Before Dartmouth, I only knew a world of poverty and limits. All the challenges you can imagine about being poor, we faced when I was growing up. We also experienced racism and the whole works. But, you know, there are so many beautiful people on the planet, and specifically in America, who helped us out along the way.
It was very difficult for us to understand American life for a long time. When it came to colleges, I was clueless. But I knew that if I studied hard and persevered—and I was a high school valedictorian—somebody would give me a break. My older sister went to Cornell, and she told me about colleges in the Northeast. She recommended that I apply to Dartmouth. I did, and when I was accepted, that was one of the happiest days of my life.
Everyone at Dartmouth was nice. There were many students from wealthy families, but they weren’t really different. No one was ugly or said anything mean. They knew my father was a barber, and they were impressed that I made it here. We hung out, just like any other kids.
I received nearly a full-ride, four-year scholarship. If I could meet the people who made my scholarship possible, I would thank them and tell them that they basically made my family’s life possible. Without it, my life—and the lives of everyone in my family—would have been limited. I couldn’t thank them enough.

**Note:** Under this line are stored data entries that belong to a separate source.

(* ===== verification/AddrSpace.v ===== *)
(** Process address spaces, the page-table part of [kernel/loader/process.c].

    [process_pml4_create] builds a top table that shares the kernel's entries,
    [process_pml4_enable_low_elf] gives a process its own first gigabyte,
    [user_stack_alloc_in] populates the user stack and [free_user_pml4] gives every private frame back.  An address space
    is the physical address of its top table, 0 standing for the null pointer. *)
From S2P Require Import Prelude.
From S2P Require Import Pmm.
From S2P Require Import PmmSpec.
From S2P Require Import Frames.
From S2P Require Import Vmm.
From S2P Require Import Paging.
From S2P Require Import VmmSpec.

Definition PML4_PRIVATE_LOW : Z := 2 ^ 10.

Section model.
Context {A : Type} `{!FrameOps A}.

(** ** Construction *)
Definition copy_slots (m : memory) (src dst : Z) : memory :=
  foldl (fun m i => mwrite m (dst + 8 * i) (mread m (src + 8 * i))) m (seqZ 256 256).

Definition process_pml4_create (s : vst A) (kernel_pml4 : Z) : vst A * Z :=
  let '(pml4, pm) := fa_alloc (vpm s) in
  if pml4 =? 0 then (Vst (vmem s) pm, 0) else
  let m := zero_page (vmem s) pml4 in
  let '(pdpt, pm) := fa_alloc pm in
  if pdpt =? 0 then (Vst m (fa_free pm pml4), 0) else
  let m := zero_page m pdpt in
  let kernel_pml4_0 := mread m (kernel_pml4 + 8 * 0) in
  let m := if kernel_pml4_0 &? 1
           then mwrite m (pdpt + 8 * 0) (mread m (Z.land kernel_pml4_0 VMM_ADDR_MASK + 8 * 0))
           else m in
  let m := mwrite m (pml4 + 8 * 0) (Z.lor (Z.lor (Z.lor pdpt VMM_PRESENT) VMM_WRITE) VMM_USER) in
  (Vst (copy_slots m kernel_pml4 pml4) pm, pml4).

Definition process_pml4_enable_low_elf (m : memory) (pml4 : Z) : memory :=
  let e := mread m (pml4 + 8 * 0) in
  if e &? PML4_PRIVATE_LOW then m else
  let m := mwrite m (Z.land e VMM_ADDR_MASK + 8 * 0) 0 in
  mwrite m (pml4 + 8 * 0) (Z.lor (mread m (pml4 + 8 * 0)) PML4_PRIVATE_LOW).

(** ** Teardown: the memory is only read, the frames go back one by one *)
Definition free_pt (m : memory) (pt : Z) (pm : A) : A :=
  foldl (fun pm k =>
    let pte := mread m (pt + 8 * k) in
    if negb (pte &? VMM_PRESENT) then pm
    else if pte &? VMM_SHARED then pm
    else fa_free pm (Z.land pte VMM_ADDR_MASK)) pm (seqZ 0 512).

Definition free_pd (m : memory) (pd : Z) (pm : A) : A :=
  foldl (fun pm j =>
    let pd_e := mread m (pd + 8 * j) in
    if negb (pd_e &? VMM_PRESENT) || (pd_e &? VMM_PS) then pm
    else let pt := Z.land pd_e VMM_ADDR_MASK in fa_free (free_pt m pt pm) pt) pm (seqZ 0 512).

Definition free_pdpt_subtree (m : memory) (pdpt start_idx : Z) (pm : A) : A :=
  let pm := foldl (fun pm i =>
    let pdpt_e := mread m (pdpt + 8 * i) in
    if negb (pdpt_e &? VMM_PRESENT) || (pdpt_e &? VMM_PS) then pm
    else let pd := Z.land pdpt_e VMM_ADDR_MASK in fa_free (free_pd m pd pm) pd)
    pm (seqZ start_idx (512 - start_idx)) in
  fa_free pm pdpt.

Definition free_user_pml4 (m : memory) (pml4 : Z) (pm : A) : A :=
  if pml4 =? 0 then pm else
  let pml4_0 := mread m (pml4 + 8 * 0) in
  let pm := if pml4_0 &? VMM_PRESENT
            then free_pdpt_subtree m (Z.land pml4_0 VMM_ADDR_MASK) (if pml4_0 &? PML4_PRIVATE_LOW then 0 else 1) pm
            else pm in
  let pm := foldl (fun pm p =>
    let pml4_e := mread m (pml4 + 8 * p) in
    if negb (pml4_e &? VMM_PRESENT) then pm
    else free_pdpt_subtree m (Z.land pml4_e VMM_ADDR_MASK) 0 pm) pm (seqZ 1 255) in
  fa_free pm pml4.
End model.

#[local] Opaque zero_page mread mwrite va_split vmm_entry_in vmm_translate_in.

(** ** Reading the new tables *)
Lemma page_slot_ne p q i j : frame_addr p -> frame_addr q -> 0 <= i < 512 -> 0 <= j < 512 -> p <> q -> p + 8 * i <> q + 8 * j.
Proof. intros [_ Hp] [_ Hq] Hi Hj Hne He. by destruct (slot_inj p q i j) as [? _]. Qed.

Lemma copy_read m src dst l : frame_addr src -> frame_addr dst -> src <> dst -> Forall (fun i => 0 <= i < 512) l ->
  let m' := foldl (fun m i => mwrite m (dst + 8 * i) (mread m (src + 8 * i))) m l in
  (forall q i, frame_addr q -> 0 <= i < 512 -> q <> dst -> mread m' (q + 8 * i) = mread m (q + 8 * i)) /\
  (forall i, 0 <= i < 512 -> mread m' (dst + 8 * i) = if decide (i ∈ l) then mread m (src + 8 * i) else mread m (dst + 8 * i)).
Proof.
  intros Hs Hd Hne Hl. revert m. induction Hl as [|j l Hj Hl IH]; intros m; cbn [foldl].
  { split; [done|]. intros i Hi. rewrite decide_False; [done|]. by apply not_elem_of_nil. }
  destruct (IH (mwrite m (dst + 8 * j) (mread m (src + 8 * j)))) as [IH1 IH2]. split.
  - intros q i Hq Hi Hqd. rewrite IH1 by done. apply mread_write_ne. by apply page_slot_ne.
  - intros i Hi. rewrite IH2 by done. rewrite (mread_write_ne _ _ (src + 8 * i)) by (by apply page_slot_ne).
    destruct (Z.eq_dec i j) as [->|Hij].
    + rewrite mread_write_eq. rewrite (decide_True (P := j ∈ j :: l)) by left. by case_decide.
    + rewrite mread_write_ne by lia.
      destruct (decide (i ∈ l)); [by rewrite decide_True by by right|].
      rewrite decide_False; [done|]. by intros [?|?]%elem_of_cons.
Qed.

Lemma zero_page_read m p q i : frame_addr p -> frame_addr q -> 0 <= i < 512 ->
  mread (zero_page m p) (q + 8 * i) = if decide (q = p) then 0 else mread m (q + 8 * i).
Proof.
  intros Hp Hq Hi. case_decide as Hd; [subst; by apply zero_page_in|].
  apply zero_page_out. intros k Hk. by apply page_slot_ne.
Qed.

Lemma slot_write_read m p q i j v : frame_addr p -> frame_addr q -> 0 <= i < 512 -> 0 <= j < 512 ->
  mread (mwrite m (p + 8 * i) v) (q + 8 * j) = if decide (q = p /\ j = i) then v else mread m (q + 8 * j).
Proof.
  intros Hp Hq Hi Hj. case_decide as Hd; [destruct Hd as [-> ->]; apply mread_write_eq|].
  apply mread_write_ne. intros He. destruct Hp as [_ Hp], Hq as [_ Hq].
  destruct (slot_inj p q i j) as [-> ->]; try done. by apply Hd.
Qed.

(** The memory [process_pml4_create] leaves, word by word. *)
Definition create_mem (m : memory) (kroot pml4 pdpt : Z) : memory :=
  let m := zero_page (zero_page m pml4) pdpt in
  let k0 := mread m (kroot + 8 * 0) in
  let m := if k0 &? 1 then mwrite m (pdpt + 8 * 0) (mread m (Z.land k0 VMM_ADDR_MASK + 8 * 0)) else m in
  let m := mwrite m (pml4 + 8 * 0) (Z.lor (Z.lor (Z.lor pdpt VMM_PRESENT) VMM_WRITE) VMM_USER) in
  copy_slots m kroot pml4.

Section create_reads.
Context (m : memory) (kroot pml4 pdpt : Z).
Hypothesis Hk : frame_addr kroot.
Hypothesis Hl : frame_addr pml4.
Hypothesis Ht : frame_addr pdpt.
Hypothesis Hkl : kroot <> pml4.
Hypothesis Hkt : kroot <> pdpt.
Hypothesis Hlt : pml4 <> pdpt.
(** The kernel's own first-gigabyte table, when there is one. *)
Let k0 := mread m (kroot + 8 * 0).
Let kpdpt := Z.land k0 VMM_ADDR_MASK.
Hypothesis Hkp : Z.testbit k0 0 = true -> frame_addr kpdpt /\ kpdpt <> pml4 /\ kpdpt <> pdpt.

Lemma create_k0 : mread (zero_page (zero_page m pml4) pdpt) (kroot + 8 * 0) = k0.
Proof using All. by rewrite !zero_page_read, !decide_False by done. Qed.

Lemma create_reads :
  (forall q i, frame_addr q -> 0 <= i < 512 -> q <> pml4 -> q <> pdpt ->
     mread (create_mem m kroot pml4 pdpt) (q + 8 * i) = mread m (q + 8 * i)) /\
  (forall i, 0 <= i < 512 -> mread (create_mem m kroot pml4 pdpt) (pdpt + 8 * i) =
     if decide (i = 0 /\ Z.testbit k0 0 = true) then mread m (kpdpt + 8 * 0) else 0) /\
  (forall i, 0 <= i < 512 -> mread (create_mem m kroot pml4 pdpt) (pml4 + 8 * i) =
     if decide (256 <= i) then mread m (kroot + 8 * i)
     else if decide (i = 0) then Z.lor (Z.lor (Z.lor pdpt VMM_PRESENT) VMM_WRITE) VMM_USER else 0).
Proof using All.
  unfold create_mem, copy_slots. cbv zeta. rewrite create_k0. change 1 with VMM_PRESENT. rewrite test_present.
  set (m1 := if Z.testbit k0 0 then _ else _).
  assert (H1 : forall q i, frame_addr q -> 0 <= i < 512 -> mread m1 (q + 8 * i) =
    if decide (q = pdpt) then if decide (i = 0 /\ Z.testbit k0 0 = true) then mread m (kpdpt + 8 * 0) else 0
    else if decide (q = pml4) then 0 else mread m (q + 8 * i)).
  { intros q i Hq Hi. unfold m1. destruct (Z.testbit k0 0) eqn:E.
    - fold kpdpt. destruct (Hkp eq_refl) as (Hf & Hne1 & Hne2).
      rewrite slot_write_read, !zero_page_read, !(decide_False (P := kpdpt = _)) by (done || lia).
      destruct (decide (q = pdpt)) as [->|]; [|by rewrite decide_False by naive_solver].
      destruct (decide (i = 0)); [by rewrite !decide_True by done|by rewrite !decide_False by naive_solver].
    - rewrite !zero_page_read by done. case_decide; [|done]. by rewrite decide_False by naive_solver. }
  set (m2 := mwrite m1 (pml4 + 8 * 0) _).
  destruct (copy_read m2 kroot pml4 (seqZ 256 256)) as [C1 C2]; try done.
  { apply List.Forall_forall. intros i Hi%list_elem_of_In%elem_of_seqZ. lia. }
  split_and!.
  - intros q i Hq Hi Hn1 Hn2. rewrite C1 by done. unfold m2.
    rewrite slot_write_read, decide_False by (done || lia || naive_solver). by rewrite H1, !decide_False.
  - intros i Hi. rewrite C1 by done. unfold m2. rewrite slot_write_read, decide_False by (done || lia || naive_solver).
    by rewrite H1, decide_True.
  - intros i Hi. rewrite C2 by done. unfold m2.
    destruct (decide (256 <= i)) as [Hge|Hlt'].
    + rewrite decide_True by (apply elem_of_seqZ; lia).
      rewrite slot_write_read, decide_False by (done || lia || naive_solver). by rewrite H1, !decide_False.
    + rewrite decide_False by (rewrite elem_of_seqZ; lia). rewrite slot_write_read by (done || lia).
      destruct (decide (i = 0)) as [->|]; [by rewrite decide_True|]. rewrite decide_False by naive_solver.
      by rewrite H1, decide_False, decide_True.
Qed.
End create_reads.

(** ** The tree of a new address space *)
Definition kernel_pathb (p : list Z) : bool :=
  match p with i :: rest => (256 <=? i) || (i =? 0) && match rest with j :: _ => j =? 0 | [] => false end | [] => false end.

Lemma kernel_pathb_spec p : kernel_pathb p = true <-> kernel_path p.
Proof.
  destruct p as [|i [|j rest]]; simpl; [done|..].
  - rewrite andb_false_r, orb_false_r, Z.leb_le. split; [by left|]. by intros [?|(_ & q & ?)].
  - rewrite orb_true_iff, andb_true_iff, Z.leb_le, !Z.eqb_eq. split.
    + intros [?|[-> ->]]; [by left|right]. split; [done|]. by eexists.
    + intros [?|(-> & q & [= -> _])]; [by left|by right].
Qed.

My parents always told me that if I made it in life, I should remember to help others. People living in abject poverty sometimes feel worthless. My parents taught me that everyone has a right to a sense of integrity and a sense of worth. I’ve tried to provide the best care that I could for the residents of Louisiana. I also go overseas to poverty-stricken areas, helping teach local surgeons.
I also made a promise to myself that I would give back to places and people who made my journey possible, which is why I give to Dartmouth. I want to make sure others have the same opportunity I had. Dartmouth took a chance on me and afforded me the opportunity to reach for the stars.